AIM OF THE EXERCISE → The records below are made of lines; count those holding the word "legendColors" and give the number only.

WORKING DATA →
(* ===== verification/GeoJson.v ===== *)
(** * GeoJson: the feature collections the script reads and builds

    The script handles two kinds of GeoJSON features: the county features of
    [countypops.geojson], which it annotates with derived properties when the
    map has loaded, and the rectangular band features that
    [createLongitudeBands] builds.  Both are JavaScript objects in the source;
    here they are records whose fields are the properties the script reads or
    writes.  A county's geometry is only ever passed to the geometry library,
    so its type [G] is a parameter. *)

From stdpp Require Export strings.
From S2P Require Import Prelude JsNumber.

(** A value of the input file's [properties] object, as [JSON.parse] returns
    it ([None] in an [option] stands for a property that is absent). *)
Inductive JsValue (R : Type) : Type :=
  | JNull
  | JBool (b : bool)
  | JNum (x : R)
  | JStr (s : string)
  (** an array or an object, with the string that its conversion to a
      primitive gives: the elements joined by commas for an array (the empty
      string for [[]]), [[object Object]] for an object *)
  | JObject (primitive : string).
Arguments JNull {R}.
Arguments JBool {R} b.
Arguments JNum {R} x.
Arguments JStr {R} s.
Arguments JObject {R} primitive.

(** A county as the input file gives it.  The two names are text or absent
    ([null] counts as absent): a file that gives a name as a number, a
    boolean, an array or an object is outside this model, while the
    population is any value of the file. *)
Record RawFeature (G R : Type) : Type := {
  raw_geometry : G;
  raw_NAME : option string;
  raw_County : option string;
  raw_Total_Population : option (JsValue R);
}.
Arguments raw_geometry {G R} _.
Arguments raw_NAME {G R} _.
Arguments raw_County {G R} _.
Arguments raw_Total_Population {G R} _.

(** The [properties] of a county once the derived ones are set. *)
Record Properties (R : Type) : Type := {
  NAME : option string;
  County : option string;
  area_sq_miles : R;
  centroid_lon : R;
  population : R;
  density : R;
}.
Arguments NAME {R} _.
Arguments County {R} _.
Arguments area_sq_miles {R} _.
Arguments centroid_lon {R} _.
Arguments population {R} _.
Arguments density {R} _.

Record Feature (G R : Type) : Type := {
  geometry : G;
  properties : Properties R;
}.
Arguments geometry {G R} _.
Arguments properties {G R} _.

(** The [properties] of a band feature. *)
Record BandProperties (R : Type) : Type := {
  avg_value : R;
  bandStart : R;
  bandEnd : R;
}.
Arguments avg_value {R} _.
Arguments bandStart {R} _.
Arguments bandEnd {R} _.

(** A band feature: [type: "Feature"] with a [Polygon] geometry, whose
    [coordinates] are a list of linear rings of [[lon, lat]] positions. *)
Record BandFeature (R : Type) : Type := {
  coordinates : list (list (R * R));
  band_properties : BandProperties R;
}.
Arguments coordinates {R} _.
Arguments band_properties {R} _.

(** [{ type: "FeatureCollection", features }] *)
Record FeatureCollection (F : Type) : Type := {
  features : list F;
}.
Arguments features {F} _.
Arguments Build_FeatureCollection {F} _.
---
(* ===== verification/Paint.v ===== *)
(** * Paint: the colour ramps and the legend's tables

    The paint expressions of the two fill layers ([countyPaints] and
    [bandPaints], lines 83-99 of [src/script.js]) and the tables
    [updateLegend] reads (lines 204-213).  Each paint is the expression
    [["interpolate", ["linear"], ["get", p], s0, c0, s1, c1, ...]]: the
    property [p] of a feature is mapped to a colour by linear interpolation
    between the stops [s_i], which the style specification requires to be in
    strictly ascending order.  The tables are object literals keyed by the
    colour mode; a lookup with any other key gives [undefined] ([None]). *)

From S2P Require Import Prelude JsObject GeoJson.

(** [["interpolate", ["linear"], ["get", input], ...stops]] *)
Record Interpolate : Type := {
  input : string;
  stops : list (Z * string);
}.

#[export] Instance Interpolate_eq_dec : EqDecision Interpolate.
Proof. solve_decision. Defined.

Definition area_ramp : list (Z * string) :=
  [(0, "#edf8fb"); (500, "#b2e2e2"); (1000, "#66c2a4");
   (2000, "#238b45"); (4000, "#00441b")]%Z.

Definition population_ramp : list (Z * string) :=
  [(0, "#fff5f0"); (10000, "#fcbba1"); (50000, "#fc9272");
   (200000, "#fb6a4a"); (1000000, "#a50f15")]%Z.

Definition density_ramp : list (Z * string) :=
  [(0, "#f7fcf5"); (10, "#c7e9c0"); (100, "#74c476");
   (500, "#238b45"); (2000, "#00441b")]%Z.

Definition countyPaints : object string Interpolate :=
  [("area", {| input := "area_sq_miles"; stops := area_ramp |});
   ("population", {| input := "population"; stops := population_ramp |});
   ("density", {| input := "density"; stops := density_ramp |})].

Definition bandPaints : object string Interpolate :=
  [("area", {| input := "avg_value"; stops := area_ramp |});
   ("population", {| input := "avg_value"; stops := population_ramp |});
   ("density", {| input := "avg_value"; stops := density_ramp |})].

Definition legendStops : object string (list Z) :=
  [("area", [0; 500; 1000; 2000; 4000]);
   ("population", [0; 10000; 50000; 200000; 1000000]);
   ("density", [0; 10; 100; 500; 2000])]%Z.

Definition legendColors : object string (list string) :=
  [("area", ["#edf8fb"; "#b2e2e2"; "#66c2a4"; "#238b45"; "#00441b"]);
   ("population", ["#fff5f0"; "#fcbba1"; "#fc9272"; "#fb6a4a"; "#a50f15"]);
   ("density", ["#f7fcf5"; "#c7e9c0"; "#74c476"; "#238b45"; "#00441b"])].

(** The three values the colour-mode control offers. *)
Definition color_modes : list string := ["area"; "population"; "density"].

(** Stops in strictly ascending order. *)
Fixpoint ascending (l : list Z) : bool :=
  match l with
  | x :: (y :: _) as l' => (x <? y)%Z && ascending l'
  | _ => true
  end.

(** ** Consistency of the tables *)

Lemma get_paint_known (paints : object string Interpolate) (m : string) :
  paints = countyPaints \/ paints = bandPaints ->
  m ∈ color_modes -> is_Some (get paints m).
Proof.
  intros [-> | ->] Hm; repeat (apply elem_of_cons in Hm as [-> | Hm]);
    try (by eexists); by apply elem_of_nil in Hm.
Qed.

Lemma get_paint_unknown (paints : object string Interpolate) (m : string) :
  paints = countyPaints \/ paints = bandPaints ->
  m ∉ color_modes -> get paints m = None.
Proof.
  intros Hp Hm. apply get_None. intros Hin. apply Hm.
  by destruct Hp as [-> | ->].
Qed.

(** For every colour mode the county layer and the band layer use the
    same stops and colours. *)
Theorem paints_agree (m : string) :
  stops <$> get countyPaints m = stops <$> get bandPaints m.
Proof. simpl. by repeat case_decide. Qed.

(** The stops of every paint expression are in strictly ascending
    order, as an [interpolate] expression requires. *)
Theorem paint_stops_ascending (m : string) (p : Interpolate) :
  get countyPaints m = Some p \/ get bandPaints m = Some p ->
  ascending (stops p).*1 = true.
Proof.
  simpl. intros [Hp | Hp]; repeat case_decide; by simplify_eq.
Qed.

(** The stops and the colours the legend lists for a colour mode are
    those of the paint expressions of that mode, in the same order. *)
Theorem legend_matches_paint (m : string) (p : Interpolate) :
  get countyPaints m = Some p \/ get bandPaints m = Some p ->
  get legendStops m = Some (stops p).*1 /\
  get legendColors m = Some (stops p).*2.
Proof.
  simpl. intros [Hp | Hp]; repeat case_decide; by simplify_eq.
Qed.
...
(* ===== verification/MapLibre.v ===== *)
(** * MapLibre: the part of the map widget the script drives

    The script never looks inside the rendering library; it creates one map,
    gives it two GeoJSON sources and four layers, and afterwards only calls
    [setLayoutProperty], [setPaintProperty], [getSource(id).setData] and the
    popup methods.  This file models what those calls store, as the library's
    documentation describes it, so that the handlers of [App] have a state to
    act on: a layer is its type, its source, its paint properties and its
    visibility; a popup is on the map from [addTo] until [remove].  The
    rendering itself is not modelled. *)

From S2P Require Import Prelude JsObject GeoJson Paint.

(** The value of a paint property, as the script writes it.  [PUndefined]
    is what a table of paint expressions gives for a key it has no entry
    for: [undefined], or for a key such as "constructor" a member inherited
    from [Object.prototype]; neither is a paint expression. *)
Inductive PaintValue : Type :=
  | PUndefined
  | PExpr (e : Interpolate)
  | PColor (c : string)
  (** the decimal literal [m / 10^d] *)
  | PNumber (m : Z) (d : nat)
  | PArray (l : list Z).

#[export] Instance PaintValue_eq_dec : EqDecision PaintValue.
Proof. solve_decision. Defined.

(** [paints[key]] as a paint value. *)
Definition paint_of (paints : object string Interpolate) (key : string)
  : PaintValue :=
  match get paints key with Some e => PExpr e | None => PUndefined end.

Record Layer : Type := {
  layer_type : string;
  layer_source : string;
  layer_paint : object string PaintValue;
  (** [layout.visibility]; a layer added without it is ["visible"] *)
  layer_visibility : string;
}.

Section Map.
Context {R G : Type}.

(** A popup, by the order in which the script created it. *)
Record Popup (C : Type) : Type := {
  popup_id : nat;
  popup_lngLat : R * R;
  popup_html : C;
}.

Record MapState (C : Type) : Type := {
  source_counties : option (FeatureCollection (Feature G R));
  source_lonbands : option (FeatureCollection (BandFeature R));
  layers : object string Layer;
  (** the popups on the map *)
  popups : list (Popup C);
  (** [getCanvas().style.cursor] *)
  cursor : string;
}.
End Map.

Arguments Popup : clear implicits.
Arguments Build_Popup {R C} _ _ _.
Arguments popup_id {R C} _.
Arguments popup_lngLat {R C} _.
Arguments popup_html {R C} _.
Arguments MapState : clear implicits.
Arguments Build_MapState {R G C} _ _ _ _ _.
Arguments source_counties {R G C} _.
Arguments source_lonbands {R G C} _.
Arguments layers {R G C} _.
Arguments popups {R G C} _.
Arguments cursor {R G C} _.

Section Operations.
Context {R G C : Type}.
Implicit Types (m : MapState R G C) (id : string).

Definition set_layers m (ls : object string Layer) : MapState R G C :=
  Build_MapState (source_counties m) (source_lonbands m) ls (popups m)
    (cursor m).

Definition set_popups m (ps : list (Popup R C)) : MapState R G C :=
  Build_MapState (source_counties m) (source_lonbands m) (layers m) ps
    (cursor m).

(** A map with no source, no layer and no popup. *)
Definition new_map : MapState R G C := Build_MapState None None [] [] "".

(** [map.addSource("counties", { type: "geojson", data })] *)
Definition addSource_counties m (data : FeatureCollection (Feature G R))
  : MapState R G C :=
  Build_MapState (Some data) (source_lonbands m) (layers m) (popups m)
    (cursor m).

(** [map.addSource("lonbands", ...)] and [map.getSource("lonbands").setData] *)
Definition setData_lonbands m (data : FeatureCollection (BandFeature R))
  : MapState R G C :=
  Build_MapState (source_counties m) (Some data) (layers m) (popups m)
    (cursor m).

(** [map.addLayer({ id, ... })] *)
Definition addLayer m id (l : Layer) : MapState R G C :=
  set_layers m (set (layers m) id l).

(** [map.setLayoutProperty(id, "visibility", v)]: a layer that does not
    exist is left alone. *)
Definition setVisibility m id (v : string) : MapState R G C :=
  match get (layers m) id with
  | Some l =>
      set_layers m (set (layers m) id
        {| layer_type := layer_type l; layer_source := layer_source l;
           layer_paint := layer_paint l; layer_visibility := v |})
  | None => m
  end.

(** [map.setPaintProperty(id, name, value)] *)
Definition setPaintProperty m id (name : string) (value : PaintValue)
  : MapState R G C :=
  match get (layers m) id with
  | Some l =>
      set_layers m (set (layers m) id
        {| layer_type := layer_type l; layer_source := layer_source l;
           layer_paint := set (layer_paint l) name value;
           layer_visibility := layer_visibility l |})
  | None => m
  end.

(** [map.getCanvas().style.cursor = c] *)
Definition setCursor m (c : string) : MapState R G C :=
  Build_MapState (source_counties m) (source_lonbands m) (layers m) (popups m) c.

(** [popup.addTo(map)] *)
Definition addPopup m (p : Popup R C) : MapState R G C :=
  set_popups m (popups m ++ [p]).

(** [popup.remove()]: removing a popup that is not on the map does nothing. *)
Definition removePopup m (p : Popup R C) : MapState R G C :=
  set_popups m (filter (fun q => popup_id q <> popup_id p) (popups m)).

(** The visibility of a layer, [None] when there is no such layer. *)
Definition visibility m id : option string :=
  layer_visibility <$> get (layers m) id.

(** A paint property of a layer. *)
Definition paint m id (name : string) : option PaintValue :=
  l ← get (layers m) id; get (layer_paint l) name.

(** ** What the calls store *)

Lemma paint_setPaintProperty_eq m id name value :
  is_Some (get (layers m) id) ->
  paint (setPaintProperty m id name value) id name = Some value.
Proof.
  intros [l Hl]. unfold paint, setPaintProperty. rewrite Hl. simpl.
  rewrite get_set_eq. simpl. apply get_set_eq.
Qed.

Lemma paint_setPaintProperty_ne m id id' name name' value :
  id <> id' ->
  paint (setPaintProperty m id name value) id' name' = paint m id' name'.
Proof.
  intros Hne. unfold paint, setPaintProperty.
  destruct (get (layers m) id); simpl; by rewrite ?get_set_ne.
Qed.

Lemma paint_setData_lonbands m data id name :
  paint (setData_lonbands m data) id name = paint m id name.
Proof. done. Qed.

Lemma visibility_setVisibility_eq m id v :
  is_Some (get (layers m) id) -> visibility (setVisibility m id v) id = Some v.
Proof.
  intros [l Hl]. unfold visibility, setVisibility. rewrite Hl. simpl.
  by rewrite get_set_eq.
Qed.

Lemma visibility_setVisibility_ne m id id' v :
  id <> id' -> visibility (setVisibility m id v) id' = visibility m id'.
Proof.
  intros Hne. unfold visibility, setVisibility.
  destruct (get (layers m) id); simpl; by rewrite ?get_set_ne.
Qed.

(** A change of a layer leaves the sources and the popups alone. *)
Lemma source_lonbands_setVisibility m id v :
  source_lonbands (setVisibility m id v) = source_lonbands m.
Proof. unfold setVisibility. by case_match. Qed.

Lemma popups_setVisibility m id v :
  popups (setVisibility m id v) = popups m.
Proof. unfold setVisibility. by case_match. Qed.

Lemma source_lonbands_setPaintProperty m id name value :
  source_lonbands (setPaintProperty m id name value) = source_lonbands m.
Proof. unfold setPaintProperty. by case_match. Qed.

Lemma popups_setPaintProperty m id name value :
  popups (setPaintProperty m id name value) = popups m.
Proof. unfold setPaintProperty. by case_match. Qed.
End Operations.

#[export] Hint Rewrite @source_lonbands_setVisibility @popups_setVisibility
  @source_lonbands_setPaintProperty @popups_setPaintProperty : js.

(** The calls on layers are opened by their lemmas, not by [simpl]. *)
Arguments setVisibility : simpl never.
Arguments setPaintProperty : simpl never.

RESULT → 2